Lemma validate_inputs_bound m e0 totals ins : forall idx pt cursors i,
  bt_ok cursors -> offset (default new_cursor (bt_get i cursors)) <= u64_max ->
  validate_inputs m e0 totals idx ins pt cursors = Ok tt ->
  offset (default new_cursor (bt_get i cursors)) + Z.of_nat (length (in_bytes (of_in i ins))) <= u64_max.
Proof.
  induction ins as [|x ins IH]; intros idx pt cursors i Hs Hb; simpl; [unfold in_bytes; simpl; lia|].
  intros ([t cs] & Hv & H)%bind_Ok. unfold validate_input in Hv. ensured. injection Hv as <- <-.
  assert (Hn : x1 = offset (default new_cursor (bt_get (in_channel x) cursors)) + Z.of_nat (length (event_bytes x))
    /\ (x1 <= u64_max \/ x1 = offset (default new_cursor (bt_get (in_channel x) cursors)))).
  { unfold event_bytes. destruct (event x); simpl in Hx5; ensured.
    - apply ok_or_Ok, checked_u64_Some in Hx5 as [-> Hu]. split; [done|]. left. apply Hu.
    - injection Hx5 as <-. simpl. lia.
    - injection Hx5 as <-. simpl. lia. }
  unfold of_in. rewrite filter_cons. case_decide as Hi.
  - subst i. apply IH with (i := in_channel x) in H; rewrite ?bt_get_insert_eq by done.
    + rewrite bt_get_insert_eq in H by done. simpl in H.
      rewrite in_bytes_cons, length_app. unfold of_in in H. lia.
    + by apply bt_insert_ok.
    + simpl. lia.
  - apply IH with (i := i) in H; rewrite ?bt_get_insert_ne by done; [|by apply bt_insert_ok|done].
    by rewrite bt_get_insert_ne in H.
Qed.

Lemma validate_streams {D} `{Chrono D} (t : NetworkTraceV2 D) i :
  NetworkTrace.validate t = Ok tt ->
  contiguous (of_out i (outputs t)) /\ Z.of_nat (length (out_bytes (of_out i (outputs t)))) <= u64_max /\
  Z.of_nat (length (in_bytes (of_in i (inputs t)))) <= u64_max.
Proof.
  unfold NetworkTrace.validate. intros (e0 & _ & (m & _ & (oc & Ho & Hi)%bind_Ok)%bind_Ok)%bind_Ok.
  apply (validate_outputs_chain _ _ _ _ _ i) in Ho; [|apply bt_ok_nil|done].
  apply out_chain_contiguous in Ho as [Hl Hc]. simpl in *.
  apply (validate_inputs_bound _ _ _ _ _ _ _ i) in Hi; [|apply bt_ok_nil|done]. simpl in Hi.
  split_and!; [|lia|lia]. intros b o a E. rewrite (Hc _ _ _ E). lia.
Qed.

(** * Channels of a replay *)

(** The bytes a request took off, or put on, the stream of channel [i]. *)
Definition received (i : OpenFileId) (q : NetworkRequest) (y : NetworkReply) : list u8 :=
  match q, y with
  | QRecv j _ _ _ false, YRecv (RData b) => if decide (j = i) then b else []
  | _, _ => []
  end.
Definition sent (i : OpenFileId) (q : NetworkRequest) (y : NetworkReply) : list u8 :=
  match q, y with
  | QReplaySend j b _ _, YSent n => if decide (j = i) then take n b else []
  | _, _ => []
  end.

Section Replay.
Context (bp : profile) {D : Type} `{!Chrono D} (t : NetworkTraceV2 D) (horizon : Z).
Hypothesis valid : NetworkTrace.validate t = Ok tt.
Implicit Types (g : NetworkEngine D) (c : Channel).

Abbreviation len b := (Z.of_nat (length b)).
Record chan_inv (i : OpenFileId) (rcv snt : list u8) c : Prop := {
  ci_released : exists rel, of_in i (inputs t) = rel ++ pending_inputs c /\ rcv ++ rx c = in_bytes rel /\
    Forall (fun x => not_before_global_time (release x) <= horizon /\
                     after_transmitted_offset (release x) <= tx c) rel /\
    rx_end c = len (in_bytes rel);
  ci_sent : tx c = len snt /\ exists rest, out_bytes (of_out i (outputs t)) = snt ++ rest;
  ci_expected : exists matched, of_out i (outputs t) = matched ++ expected_outputs c /\
    match expected_outputs c with
    | [] => tx c = len (out_bytes matched)
    | o :: _ => tx c = len (out_bytes matched)
                \/ len (out_bytes matched) < tx c < len (out_bytes matched) + len (bytes o)
    end;
}.

Lemma chan_inv_ext i rcv snt c c' :
  pending_inputs c' = pending_inputs c -> rx c' = rx c -> rx_end c' = rx_end c -> tx c' = tx c ->
  expected_outputs c' = expected_outputs c -> chan_inv i rcv snt c -> chan_inv i rcv snt c'.
Proof.
  intros E1 E2 E3 E4 E5 [H1 H2 H3]. split; rewrite ?E1, ?E2, ?E3, ?E4, ?E5; done.
Qed.
Lemma new_chan_inv i r :
  chan_inv i [] [] (set_streams (of_in i (inputs t)) (of_out i (outputs t)) (channel_new r)).
Proof.
  split; simpl.
  - exists []. by split_and!.
  - eauto.
  - exists []. split; [done|]. unfold out_bytes; simpl. destruct (of_out i (outputs t)); [done|by left].
Qed.
(** ** Outputs *)

(** The next output of a channel validates after the outputs so far. *)
Lemma output_valid m last now g i c c' o outs md :
  bt_ok (channels g) -> bt_get i (channels g) = Some c -> bt_get i m = Some (record c) ->
  connect_errno (record c) = 0 -> e0 <= last <= now -> out_channel o = i -> stream_offset o = tx c ->
  0 <= tx c -> tx c' = tx c + Z.of_nat (length (bytes o)) -> tx c' <= u64_max ->
  (forall w, wait o = Some w -> bytes o <> [] /\ waits w <> 0 /\ wait_not_before w = now) ->
  outputs_valid m last g outs ->
  outputs_valid m now (NE md (bt_insert i c' (channels g))) (outs ++ [o]).
Proof.
  intros Hs E Hm Herr Hn Ho Hoff H0 T Hmax Hwait (oc & Hv & Hs1 & Hs2 & Ht & Hw).
  assert (Hti : default 0 (bt_get i (total_output oc)) = tx c) by (rewrite Ht; unfold tx_of; by rewrite E).
  set (lw := match wait o with Some w => bt_insert i now (last_wait oc) | None => last_wait oc end).
  assert (Hlw : bt_ok lw) by (unfold lw; destruct (wait o); [by apply bt_insert_ok|done]).
  exists {| total_output := bt_insert i (tx c') (total_output oc); last_wait := lw |}. split_and!; simpl.
  - eapply outputs_snoc; [exact Hv|]. unfold validate_output, live_channel. rewrite Ho, Hm. simpl.
    rewrite Herr, Hti, Hoff, Z.eqb_refl. simpl.
    rewrite (proj2 (checked_u64_Some _ (tx c'))) by (unfold is_u64; lia). simpl. unfold lw.
    destruct (wait o) as [w|] eqn:Ew; [|done]. destruct (Hwait w eq_refl) as (Hb & Hw0 & Hwn).
    unfold validate_wait. apply is_empty_bytes_false in Hb. rewrite Hb, Hwn, Ho. simpl.
    rewrite (proj2 (Z.eqb_neq _ _) Hw0). simpl. rewrite (proj2 (Z.leb_le e0 now)) by lia. simpl.
    rewrite (proj2 (Z.leb_le _ now)) by (specialize (Hw i); lia). done.
  - by apply bt_insert_ok.
  - done.
  - intros j. rewrite (tx_of_updated _ _ _ _ _ (updated_insert g i c' md Hs)). case_decide as Hj.
    + subst j. by rewrite bt_get_insert_eq.
    + by rewrite bt_get_insert_ne.
  - intros j. specialize (Hw j). unfold lw. destruct (wait o); [|lia]. destruct (decide (j = i)) as [->|Hj].
    + rewrite bt_get_insert_eq by done. simpl. lia.
    + rewrite bt_get_insert_ne by done. lia.
Qed.
Lemma log_inv_output last now used live g i c c' ins outs o :
  log_inv last used live g -> last <= now -> i ∈ live -> bt_get i (channels g) = Some c ->
  mode g = Record_ ep ins outs -> record c' = record c -> pending_inputs c' = [] -> expected_outputs c' = [] ->
  rx_end c' = rx_end c -> reset c' = reset c -> peer_closed c' = peer_closed c ->
  out_channel o = i -> stream_offset o = tx c -> tx c' = tx c + Z.of_nat (length (bytes o)) ->
  used + Z.of_nat (length (bytes o)) <= u64_max ->
  (forall w, wait o = Some w -> bytes o <> [] /\ waits w <> 0 /\ wait_not_before w = now) ->
  log_inv now (used + Z.of_nat (length (bytes o))) live
    (NE (Record_ ep ins (outs ++ [o])) (bt_insert i c' (channels g))).
Proof.
  intros HV Hn Hl E Em R A B Erx Er Ep Ho Hoff T Hmax Hw. pose proof HV as [H1 H2 H3 H4 _ _].
  destruct (H4 i Hl) as (d & Ed & Herr). assert (d = c) as -> by congruence.
  destruct (H3 _ _ E) as (_ & Htx & Hrx & _). rewrite <- (app_nil_r ins).
  eapply (log_inv_step last now used _ live g i c c'); try (done || lia || congruence).
  intros m tot Hm Htot Hov Hiv. split.
  - eapply (output_valid m last now g i c c' o); try done; try lia. apply H1.
  - rewrite app_nil_r. eapply (inputs_valid_keep m tot last now g i c c'); try done; try lia; [apply H1|].
    unfold input_ended. by rewrite Er, Ep.
Qed.

(** ** Connects *)

Lemma log_inv_connect last now used live g i peer local errno nb e g1 :
  log_inv last used live g -> last <= now -> 0 <= used -> is_socket i = true -> 0 <= errno <= 4095 ->
  (errno = 0 -> match local with Some a => same_family a peer = true | None => False end) ->
  record_connect g i peer local errno nb = Ok (e, g1) ->
  log_inv now used ((if errno =? 0 then [i] else []) ++ live) g1.
Proof.
  intros [H1 H2 H3 H4 He H5] Hn H0 Hsock Herr Hloc. unfold record_connect.
  intros (u & _ & (u1 & Hnew & (u2 & Ht & H)%bind_Ok)%bind_Ok)%bind_Ok.
  apply ensure_Ok in Hnew, Ht. unfold bt_mem in Hnew.
  destruct (bt_get i (channels g)) as [|] eqn:E; [done|]. clear u u1 u2 Hnew.
  set (r := {| id := i |}) in H. unfold connected in H. simpl in H. injection H as _ <-.
  set (c1 := if nb then set_pending_error _ _ else _).
  assert (Hc1 : record c1 = r /\ tx c1 = 0 /\ rx_end c1 = 0 /\ reset c1 = negb (errno =? 0) /\
    pending_inputs c1 = [] /\ expected_outputs c1 = []) by (unfold c1; by destruct nb).
  clearbody c1. destruct Hc1 as (R & T & Erx & Er & A & B).
  assert (HU : updated g i c1 (put_channel g i c1)) by apply updated_insert, H1.
  split; [|lia|..].
  - split; [apply H1|apply HU|]. intros j d. rewrite (proj2 HU). case_decide; [|apply H1].
    subst j. intros [= <-]. by rewrite R.
  - intros j d. rewrite (proj2 HU). case_decide; [|apply H3]. subst j. intros [= <-].
    rewrite R, T, Erx, Er. split_and!; [|lia..|simpl; intros Hne; by rewrite (proj2 (Z.eqb_neq _ _) Hne)].
    unfold validate_channel. simpl. rewrite Hsock, Ht. simpl.
    rewrite (proj2 (Z.leb_le 0 errno)), (proj2 (Z.leb_le errno 4095)) by lia.
    destruct (Z.eqb_spec errno 0) as [E0|E0]; [|done]. specialize (Hloc E0).
    destruct local as [a|]; [|done]. by rewrite Hloc.
  - intros j [Hj|Hj]%elem_of_app.
    + destruct (Z.eqb_spec errno 0) as [E0|E0]; [|by apply elem_of_nil in Hj].
      apply list_elem_of_singleton in Hj as ->. exists c1. split; [by eapply updated_get|]. by rewrite R.
    + destruct (H4 j Hj) as (d & Ed & Hd). exists d. split; [|done]. rewrite (proj2 HU).
      case_decide; [congruence|done].
  - done.
  - intros ins outs Em m tot Hc. simpl in Em.
    destruct (H5 _ _ Em m tot) as [(oc & Ho & Hs1 & Hs2 & Htx & Hw) (pt & cur & Hi & Hs & Hp & Hk)].
    { intros j d Ed. apply Hc. rewrite (proj2 HU). case_decide; [congruence|done]. }
    split.
    + exists oc. split_and!; [done..| |]; intros j; [|specialize (Hw j); lia].
      rewrite Htx, (tx_of_updated _ _ _ _ _ HU). case_decide; [|done]. subst j. unfold tx_of. by rewrite E.
    + exists pt, cur. split_and!; [done|done|lia|]. intros j. rewrite (proj2 HU). specialize (Hk j).
      case_decide; [|done]. subst j. rewrite E in Hk. unfold cursor_of. rewrite Hk, T, Erx. done.
Qed.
- - - - - - -
Task brief:
Reproduce exactly the entries above, limited to the lines from the one with "mode g = Record_" through the one with "log_inv last used live g -> last <= now -> 0", both included.

Answer below:
  mode g = Record_ ep ins outs -> record c' = record c -> pending_inputs c' = [] -> expected_outputs c' = [] ->
  rx_end c' = rx_end c -> reset c' = reset c -> peer_closed c' = peer_closed c ->
  out_channel o = i -> stream_offset o = tx c -> tx c' = tx c + Z.of_nat (length (bytes o)) ->
  used + Z.of_nat (length (bytes o)) <= u64_max ->
  (forall w, wait o = Some w -> bytes o <> [] /\ waits w <> 0 /\ wait_not_before w = now) ->
  log_inv now (used + Z.of_nat (length (bytes o))) live
    (NE (Record_ ep ins (outs ++ [o])) (bt_insert i c' (channels g))).
Proof.
  intros HV Hn Hl E Em R A B Erx Er Ep Ho Hoff T Hmax Hw. pose proof HV as [H1 H2 H3 H4 _ _].
  destruct (H4 i Hl) as (d & Ed & Herr). assert (d = c) as -> by congruence.
  destruct (H3 _ _ E) as (_ & Htx & Hrx & _). rewrite <- (app_nil_r ins).
  eapply (log_inv_step last now used _ live g i c c'); try (done || lia || congruence).
  intros m tot Hm Htot Hov Hiv. split.
  - eapply (output_valid m last now g i c c' o); try done; try lia. apply H1.
  - rewrite app_nil_r. eapply (inputs_valid_keep m tot last now g i c c'); try done; try lia; [apply H1|].
    unfold input_ended. by rewrite Er, Ep.
Qed.

(** ** Connects *)

Lemma log_inv_connect last now used live g i peer local errno nb e g1 :
  log_inv last used live g -> last <= now -> 0 <= used -> is_socket i = true -> 0 <= errno <= 4095 ->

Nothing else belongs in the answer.